Inspirational Stovia amazes youngsters

Zakki Hakim, The Jakarta Post, Jakarta

The Stovia building is still inspiring people after all these years. In the Dutch colonial era, the building was a medical school that produced numerous doctors, as well as nationalist leaders.

The building on Jl. Abdul Rahman Saleh in Central Jakarta is now the National Awakening Museum, and is inspiring youngsters with stories of the nationalist movement.

"I wish I had classrooms like these on my campus," said Razak, a student at Trisakti University, during a recent visit to the museum.

Razak was astonished by how comfortable the colonial school was. The classrooms had high ceilings and broad windows. They also only had three walls, which would have enabled the students to look in on other classes.

The classrooms were built around a grassy courtyard planted with banyan and palm trees.

"This place must have been very conducive for learning," said Razak, who studies electrical engineering.

The school produced some of the country's earliest leaders, such as Dr. Soetomo, founder of the Boedi Utomo (Noble Attitude) movement.

Boedi Utomo, founded on May 20, 1908, was a pioneer in the nationalist movement and helped produce more critical youngsters who eventually played important roles in the country's independence. The date of the movement's founding is now commemorated as National Awakening Day.

Though the 104-year-old Stovia building, which was the first vocational school built by the Dutch colonial administration, played an important part in the nationalist movement, today the fort-like structure receives few visitors.
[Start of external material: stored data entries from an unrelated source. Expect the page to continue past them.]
(* ===== verification/Prelude.v ===== *)
(** * Routine: services, messages and the libraries around them

    A development that verifies the C code of [routine], an actor runtime for
    Lua in the style of skynet.  A process runs many services; a service has a
    handle, a queue of messages and a callback.  Worker threads take a service
    from a global list and dispatch its messages; a timer thread and a socket
    thread turn time and network into messages.  Messages between services go
    through memory that the sender gives up; libraries for Lua frame, pack,
    encrypt and share data.

    ** The parts, and where they are

    Files under [src/src] (the runtime):
    - [lock.h]: [Lock], the spinlock and the reader-writer lock at the
      granularity of single atomic accesses, for any number of threads.  The
      other files take a critical section, or taking a lock, as one step;
      [lock_exclusion] is why they may.
    - [queue.c]: [Queue], the ring buffer of a service and the list of
      runnable queues, on a heap of queues ([qw_heap]).
    - [module.c]: [Loader], the table of shared libraries, with its unlocked
      first search, for any number of threads.
    - [timer.c]: [Timer], the timing wheel, the clock and the interleaving of
      [timer_timeout] with the thread that fires ([tstep]).
    - [handle.c]: [Handle], the open hash of handles with reference counts, and
      the sorted table of names; [hstep] is the interleaving of its callers,
      whatever they do, and [act_ok] says which steps the code is safe for.
    - [pixel.c], [harbor.c], [monitor.c], [log.c]: [Pixel], services, sending,
      dispatching, commands, remote handles, log files, as programs on a
      [world] whose modules, callbacks, files and allocator are the class
      [Runtime].  [dump.h]: [Dump], the lines of a hexadecimal dump.
    - [pixel.c] and [start.c] again: [Sched], every interleaving of the timer
      thread, workers, senders, launches and kills, one critical section a
      step, on the operations of [Queue] and [Handle] and on [watcher], the
      mutex and condition variable that workers sleep on; [SchedLive] is about
      its fair runs.
    - [socket.c], [epoll.c]: [Socket], the one thread that serves descriptors
      and the requests that others write into its pipe, over the class [Os] of
      system calls; [SocketOk] and [SocketInv] have the proofs.
    - [lserial.c]: [Serial], Lua values packed into a chain of blocks and back.

    Files under [src/lualib] (libraries for Lua):
    - [lnetpack.c]: [Netpack], packets out of byte streams.
    - [lcrypt.c]: [Des] (the cipher) and [Crypt] (encodings, hashes, key
      exchange).  [lsha1.c]: [Sha1].
    - [lstm.c]: [Stm], versions of a message shared by reference counts.
    - [lmulticast.c]: [Multicast], a message with many receivers.
    - [sproto/sproto.c], [sproto/lsproto.c]: [SprotoPack], the packing of
      zeros; [Sproto], the encoder and the decoder with their callbacks, and
      [SprotoOk], the proofs, on writes into a buffer that [Buffer] describes;
      [SprotoSchema], the pool of memory, the reader of schemas and the queries
      on them, with the proofs in [SprotoSchemaOk]; [SprotoLua], the functions
      called from Lua with the two callbacks, on a Lua stack with its limit and
      a heap of tables, with the proofs in [SprotoLuaOk] (encoding) and
      [SprotoLuaRead] (decoding, the round trip).
    - [lsocket.c]: [SockBuf], the buffers that a Lua service reads from, and
      the pool of their nodes.
    - [lsharedata.c]: [Lshare], a Lua table copied into memory that services
      share; [LshareOk] (construction) and [LshareRead] (lookup and iteration)
      have the proofs.

    Files under [src/service]:
    - [lalloc.c]: [Lalloc], the allocator of the Lua states, over memory by
      bytes; [LallocInv] (invariant, small and big blocks), [LallocHuge] (huge
      blocks) and [LallocOk] (the contract) have the proofs.

    How they meet: [Pixel] pushes into [Queue] and looks handles up in
    [Handle]; [Sched] runs the same operations under all interleavings, with
    the state of [Queue] and [Handle] as parts of its own.  [Timer], [Socket]
    and [Serial] meet the runtime in the messages they produce.  [Stm] uses the
    lock of [Lock] as one step.  [Prelude] (this file) has what they share.

    ** Conventions

    A definition has the name of the C function it translates.  Integers of the
    C program are integers [Z]; where the code depends on their width the wrap
    is written ([u8], [u16], [u32], [u64], [i32], [shl]).  An array is a list
    with its length; a read or write out of bounds, a null pointer, a failed
    assertion or use of freed memory is [None] (or [Fault]), so a theorem that
    an operation returns [Some] says that none of these happens.  A Lua error
    is [LErr] (or [Error]).  State is passed explicitly, in the larger parts by
    the monads [ust], with [wp] and [wlp], and [seff], which also has Lua errors;
    where threads interleave it is a step relation and the properties hold for all reachable states.  Recursion that
    is not structural has fuel: the length of the input, or a bound that a
    theorem or a lemma shows to be enough (the theorems state that a result is
    returned, so too little fuel would make them false).  What the code calls
    and does not define (system calls, modules, the clock, random numbers, the
    contents of new memory, addresses that the allocator returns) is an
    argument or the operation of a class.

    ** What is shown

    - [Lock]: mutual exclusion, for any number of threads.
    - [Queue]: a queue is a first-in first-out list with the overload marks of
      the code, and any run of operations refines that list; nothing is lost
      when the ring grows.
    - [Loader]: no interleaving of queries loads a module twice, overruns the
      table or hands out an entry that is not ready; a module found once stays;
      the one fault is a file name that does not fit, and it stops its thread.
    - [Timer]: every timer fires exactly once and at its time, whatever the
      other threads add; the wheel is never stuck, also when the tick wraps
      around; which nodes are left behind when the wheel is taken down.
    - [Handle]: no released service is ever found and none is lost, and new
      handles are fresh, as long as an expansion loses no service and handles
      stay below 2^24; names refine a finite map; which handle is lost when the
      table grows.
    - [Pixel]: what a message sent reaches, with which session and source, on
      every branch of [pixel_send]; what a dispatch gives to any callback that
      keeps the world in order; launches, accepted and refused, with any module;
      handles printed are read back.
    - [Sched]: no interleaving dispatches a service twice at once, forgets a
      queue or uses a service after its release, if each service is killed once
      and launches and sends are those of [sstep]; under a fair scheduler every
      message is dispatched sometime while the node is not stopped
      ([SchedLive]).
    - [Socket]: a connection with requests of high priority sends its bytes
      once and in order and releases each buffer once, for all answers of the
      system; an invariant of all slots; a bound on the work between two waits.
    - [Netpack], [Serial], [Des], [Crypt], [Pixel], [SprotoPack], [SprotoOk]:
      what is written is read back (round trips), the format, and the errors of
      the readers; [Sha1] equals FIPS 180 and RFC 2104.
    - [SprotoSchemaOk]: a schema that is written is read back; whatever bytes
      are read as a schema, the types that come out are the ones [Sproto] relies
      on; blocks of the pool do not overlap up to the first that is refused.
      The bytes of a message are [SprotoOk.message], which follows the code
      where the README differs ([SprotoOk.bob_message]).
    - [SprotoLuaRead]: a Lua table that a schema describes goes through
      [lencode] and [ldecode] to a table that represents the same values, and
      neither leaves the stack, the buffer or the message.
    - [SockBuf]: read buffers refine streams of bytes, and give every block
      back once, for blocks that are not empty and counts that are not negative.
    - [LshareRead]: a shared table answers like the table it was copied from,
      for lookup and iteration, whatever collides; it is freed once.
    - [LallocOk]: the allocator refines a map of blocks; what clients write into
      a block stays there, whatever is allocated, resized and freed around it.
    - [Stm], [Multicast]: counted memory is freed once, when the last holder
      leaves, and not used after.

    Where the code does not do what it means to, the theorem states what it
    does and a lemma or example shows the case: reading past a buffer
    ([SprotoPack.pack_overread], [SprotoPack.unpack_overread],
    [SprotoOk.decode_overreads], [Dump.dump_overread], [SockBuf.pop_negative],
    [SockBuf.push_empty]), writing past one ([SprotoOk.encode_overruns],
    [Loader.long_name_overruns], [Socket.open_long_host]),
    leaving the Lua stack ([SprotoLuaRead.encode_stack_overflow],
    [SprotoLuaRead.encode_leaves_slots]), a slot of the stack that is none
    ([SprotoLuaRead.decode_key_no_array]), a template of the module path that is
    never tried ([Loader.second_template]),
    blocks of the pool that overlap or wrap ([SprotoSchemaOk.pool_overlap],
    [SprotoSchemaOk.pool_wraps]), schemas
    that crash the reader or that it refuses ([SprotoSchemaOk.empty_schema],
    [SprotoSchemaOk.no_fields]), sizes that wrap around
    ([SprotoSchemaOk.size_wraps]),
    keys that a shared table confuses ([Lshare.large_key],
    [Lshare.table_key]), messages that
    [lpack] refuses ([SprotoPack.lpack_nine]), the release of the last two
    readers at once ([Stm.stm_release_race]), requests of low priority written
    in part ([SocketOk.socket_low_asserts]), a service killed twice
    ([Pixel.kill_twice_frees]), a message to another node without a harbor
    service ([Pixel.harbor_missing]), strings of 2^31 bytes
    ([Multicast.packstring_long]), the count of services, which can stop a node
    that has one ([Sched.sched_total_wrong]), the mutex that the end of the node
    leaves locked ([Sched.sched_quit_hangs]), a handle that is lost when the table grows
    ([Handle.handle_expand_loses]), an odd number of hexadecimal digits
    ([Crypt.hex_decode_odd]), the split of the only free big block and the
    pages that stay mapped ([Lalloc.lone_split_overlap],
    [Lalloc.free_leaves_page]), the wheel at exit ([Timer.timer_unit_leaks]).

    ** What is not modelled

    - [env.c], [main.c]: a Lua state as a table of strings, and configuration.
      [start.c] but for the loops of the workers and of the timer thread:
      creating threads, the monitor thread, the signals of the socket thread.
    - [sproto_dump] and [allocator_info], which print.
    - [lsocket.c] but for the read buffers: arguments of Lua passed on to
      [Socket].  [lclientsocket.c]: blocking calls of the system.
    - [lua.c], [log.c] under [src/service], and what the bindings do with the
      Lua stack, but for those of sproto: calls of the Lua interface.  In
      [SprotoLua] that interface is what the manual of Lua says of the functions
      that are called, without metatables.
    - [src/3rd/lpeg]: a library of others.  Code in Lua.
    - Memory is sequentially consistent; the allocator does not fail where the
      code does not test it.  Sizes that the code holds as [int] are below
      [2^31]; where a size comes as a [size_t] and is narrowed, the wrap is
      written ([int_of], [i32]) or the bound is in the theorem. *)

From stdpp Require Export base tactics option list numbers fin_maps gmap strings.
From Stdlib Require Export ZArith Lia ZifyBool.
According to records from the National Awakening Museum, an average of 300 people visit the museum every month. Most of the visitors are elementary and junior high school students on field trips.

The head of the museum, Retno Sitowati, told The Jakarta Post that she wanted to see the museum play a more prominent role in society and people's lives.

"Right now we are trying to get the word out about the existence of the museum. Hopefully, the public will become more familiar with the museum."

She said they were attempting to teach people about the museum by renting out the building to groups and individuals for functions and events.

The building has been used for social gatherings, exhibitions and movie shoots, she said.

The museum plans to host an event on Aug. 9 and Aug. 10 for students, particularly Boy Scouts, who will camp out overnight on the grounds of the museum, she said.

Sitowati said the event would coincide with the commemoration of National Boy Scout Day on Aug. 14 and Independence Day on Aug. 17.

"This will be the first camp out we have ever held at the museum. After this, we will evaluate and consider holding similar events for the public," she said.

She said the museum would focus on events for students because the building itself was like a history textbook.

"The building displays the features of education in the colonial era," she said.

The educational situation in Indonesia during that era is well documented in the book Gedung Stovia Sebagai Cagar Sejarah (The Stovia Building as Historical Heritage), written by Basil Fletcher, the author of the 1936 book Education and Colonial Development.

In one of his books, Fletcher wrote: "There are times and situations when it seems likely that nothing better will emerge from this contact than some grotesque bastard product of misgeneration. At other times there is seen the hope and the possibility of an Eastern Renaissance."

According to Razak, the visiting university student, school nowadays is useless because it cannot promise a better future.